YOUR INSTRUCTIONS:
Repeat only the lines below from the one containing "(** [submit]: the" through the one containing "(S (next_work_id p)))).", inclusive, exactly as written.

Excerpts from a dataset
(** * discobotmoosic: resolution cache, session manager and playback queue

    A shallow embedding of [utils/music_utils.py], [utils/voice_manager.py]
    and the queue logic of [cogs/music_improved.py], with the properties of
    the design document stated over it.

    Conventions of the embedding:
    - a Python [dict] is a [gmap], a [set] a [gset], a [deque] a [list]
      (head = left end);
    - a Python value that is either [None] or a [str] is an [option string];
      its truthiness is [truthy];
    - a coroutine is cut at its [await] of an external result: the part
      before it is [f_begin], the part after it [f_resume], and each runs
      atomically (asyncio runs one coroutine at a time between awaits);
    - [time.time()] readings are exact rationals, [datetime] values are
      integer microseconds;
    - external collaborators (the process pool, the voice transport, the
      downloader, the chat channel) answer through explicit outcomes. *)

From Stdlib Require Import ZArith QArith Lia Lqa.
From stdpp Require Import gmap strings list fin_maps.

(** ** Python values, exceptions and awaits *)

(** [bool(v)] for [v] being [None] or a [str]. *)
Definition truthy (v : option string) : bool :=
  match v with
  | None => false
  | Some s => bool_decide (s ≠ "")
  end.

(** The exception classes the code distinguishes.  [CancelledError] derives
    from [BaseException]: an [except Exception] clause lets it through. *)
Inductive exn : Type :=
| ConnectionClosed (code : Z)
| ClientException (msg : string)
| TimeoutError
| KeyError (key : string)
| OtherException (msg : string)
| CancelledError.

Definition is_Exception (e : exn) : bool :=
  match e with
  | CancelledError => false
  | _ => true
  end.

(** What a call yields: a value or a raised exception. *)
Inductive outcome (A : Type) : Type :=
| Return (a : A)
| Raise (e : exn).
Arguments Return {A} a.
Arguments Raise {A} e.

(** What the first half of a coroutine yields: it either finished without
    suspending, or it is suspended on work item [wid] of the pool. *)
Inductive started (A : Type) : Type :=
| Finished (r : A)
| Awaiting (wid : nat).
Arguments Finished {A} r.
Arguments Awaiting {A} wid.

#[global] Instance Qlt_dec (a b : Q) : Decision (a < b)%Q.
Proof. destruct (Qlt_le_dec a b) as [H|H]; [left; exact H | right; apply Qle_not_lt, H]. Defined.

(** ** config.py *)

Module Config.
Definition MAX_QUEUE_SIZE : nat := 100.
End Config.

(** ** utils/music_utils.py *)

Module MusicUtils.

(** The descriptor returned by the extractor: a dict from field names to
    strings (a field holding [None] counts as absent). *)
Abbreviation info := (gmap string string).

(** The dicts built by [search_song] and [get_audio_source]; a value may
    be [None]. *)
Abbreviation descriptor := (gmap string (option string)).

(** *** concurrent.futures.ProcessPoolExecutor

    Submitted work waits in a first-in first-out queue and is handed to a
    worker as soon as one is free.  A work item carries what
    [run_in_executor] is given: the query (and the options, which never
    change). *)
Record work_item : Type := WorkItem { w_id : nat; w_query : string }.

#[global] Instance work_item_eq_dec : EqDecision work_item.
Proof. solve_decision. Defined.

Record ProcessPoolExecutor : Type := Pool {
  max_workers : nat;
  pending : list work_item;
  running : list work_item;
  submitted_log : list work_item;
  started_log : list work_item;
  next_work_id : nat;
}.

Definition new_pool (workers : nat) : ProcessPoolExecutor :=
  Pool workers [] [] [] [] 0.

(** Hands queued work to free workers, oldest first. *)
Fixpoint dispatch (free : nat) (pend run log : list work_item)
  : list work_item * list work_item * list work_item :=
  match free, pend with
  | S free', w :: pend' => dispatch free' pend' (run ++ [w]) (log ++ [w])
  | _, _ => (pend, run, log)
  end.

Definition pool_dispatch (p : ProcessPoolExecutor) : ProcessPoolExecutor :=
  let '(pend, run, log) :=
    dispatch (max_workers p - length (running p))
             (pending p) (running p) (started_log p) in
  Pool (max_workers p) pend run (submitted_log p) log (next_work_id p).

(** [submit]: the new item goes to the back of the queue. *)
Definition pool_submit (p : ProcessPoolExecutor) (query : string)
  : nat * ProcessPoolExecutor :=
  let w := WorkItem (next_work_id p) query in
  (next_work_id p,
   pool_dispatch (Pool (max_workers p) (pending p ++ [w]) (running p)
                       (submitted_log p ++ [w]) (started_log p)
                       (S (next_work_id p)))).

(** A work item leaves the pool: its worker finished, or it was cancelled
    while still queued. *)
Definition pool_complete (p : ProcessPoolExecutor) (wid : nat)
  : ProcessPoolExecutor :=
  let keep := filter (λ w, w_id w ≠ wid) in
  pool_dispatch (Pool (max_workers p) (keep (pending p)) (keep (running p))
                      (submitted_log p) (started_log p) (next_work_id p)).

(** *** class YTDLSource *)

Definition cache_duration : Q := 3600.

Record YTDLSource : Type := MkYTDL {
  process_pool : ProcessPoolExecutor;
  download_queue : list (Z * string);
  url_cache : gmap string string;
  cache_expiry : gmap string Q;
  download_in_progress : gset string;
}.

(** [YTDLSource.__init__] *)
Definition new_YTDLSource (workers : nat) : YTDLSource :=
  MkYTDL (new_pool workers) [] ∅ ∅ ∅.

Definition set_process_pool (self : YTDLSource) p : YTDLSource :=
  MkYTDL p (download_queue self) (url_cache self) (cache_expiry self)
         (download_in_progress self).
Definition set_download_in_progress (self : YTDLSource) s : YTDLSource :=
  MkYTDL (process_pool self) (download_queue self) (url_cache self)
         (cache_expiry self) s.

(** [YTDLSource.get_cached_url] *)
Definition get_cached_url (self : YTDLSource) (now : Q) (query : string)
  : option string :=
  match url_cache self !! query with
  | Some url =>
      if bool_decide (now < default 0%Q (cache_expiry self !! query))%Q
      then Some url else None
  | None => None
  end.

(** [get_cached_url] contains no assignment: a read hands back the object
    as it found it. *)
Definition read_cached_url (self : YTDLSource) (now : Q) (query : string)
  : option string * YTDLSource :=
  (get_cached_url self now query, self).

(** The two assignments of [extract_info] that fill the cache. *)
Definition cache_put (self : YTDLSource) (now : Q) (query url : string)
  : YTDLSource :=
  MkYTDL (process_pool self) (download_queue self)
         (<[query := url]> (url_cache self))
         (<[query := (now + cache_duration)%Q]> (cache_expiry self))
         (download_in_progress self).

(** [YTDLSource.extract_info], up to its [await]: [None] is the early
    [return None], [Some wid] the work item the coroutine now awaits. *)
Definition extract_info_begin (self : YTDLSource) (query : string)
    (download : bool) (priority : Z) : option nat * YTDLSource :=
  if bool_decide (query ∈ download_in_progress self) then (None, self)
  else
    let self1 :=
      set_download_in_progress self ({[query]} ∪ download_in_progress self) in
    let '(wid, pool) := pool_submit (process_pool self1) query in
    (Some wid, set_process_pool self1 pool).

(** [YTDLSource.extract_info], from its [await] on.  [res] is what the
    await produced: the value of [extract_info_sync], or an exception
    (broken pool, timeout or cancellation of the awaiting task). *)
Definition extract_info_resume (self : YTDLSource) (now : Q)
    (query : string) (res : outcome (option info))
  : outcome (option info) * YTDLSource :=
  let self1 :=
    match res with
    | Return (Some i) =>
        match i !! "url" with
        | Some url => cache_put self now query url
        | None => self
        end
    | _ => self
    end in
  (res, set_download_in_progress self1 (download_in_progress self1 ∖ {[query]})).

(** The song dict built by [search_song]: always the same four keys. *)
Record song : Type := Song {
  webpage_url : string;
  title : string;
  thumbnail : option string;
  url : option string;
}.

#[global] Instance song_eq_dec : EqDecision song.
Proof. solve_decision. Defined.

(** [YTDLSource.search_song], up to the [await] inside [extract_info]. *)
Definition search_song_begin (self : YTDLSource) (search_query : string)
    (priority : Z) : started (option song) * YTDLSource :=
  match extract_info_begin self ("ytsearch1:" ++ search_query) false priority with
  | (None, self') => (Finished None, self')
  | (Some wid, self') => (Awaiting wid, self')
  end.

EXERCISE RESULT:
(** [submit]: the new item goes to the back of the queue. *)
Definition pool_submit (p : ProcessPoolExecutor) (query : string)
  : nat * ProcessPoolExecutor :=
  let w := WorkItem (next_work_id p) query in
  (next_work_id p,
   pool_dispatch (Pool (max_workers p) (pending p ++ [w]) (running p)
                       (submitted_log p ++ [w]) (started_log p)
                       (S (next_work_id p)))).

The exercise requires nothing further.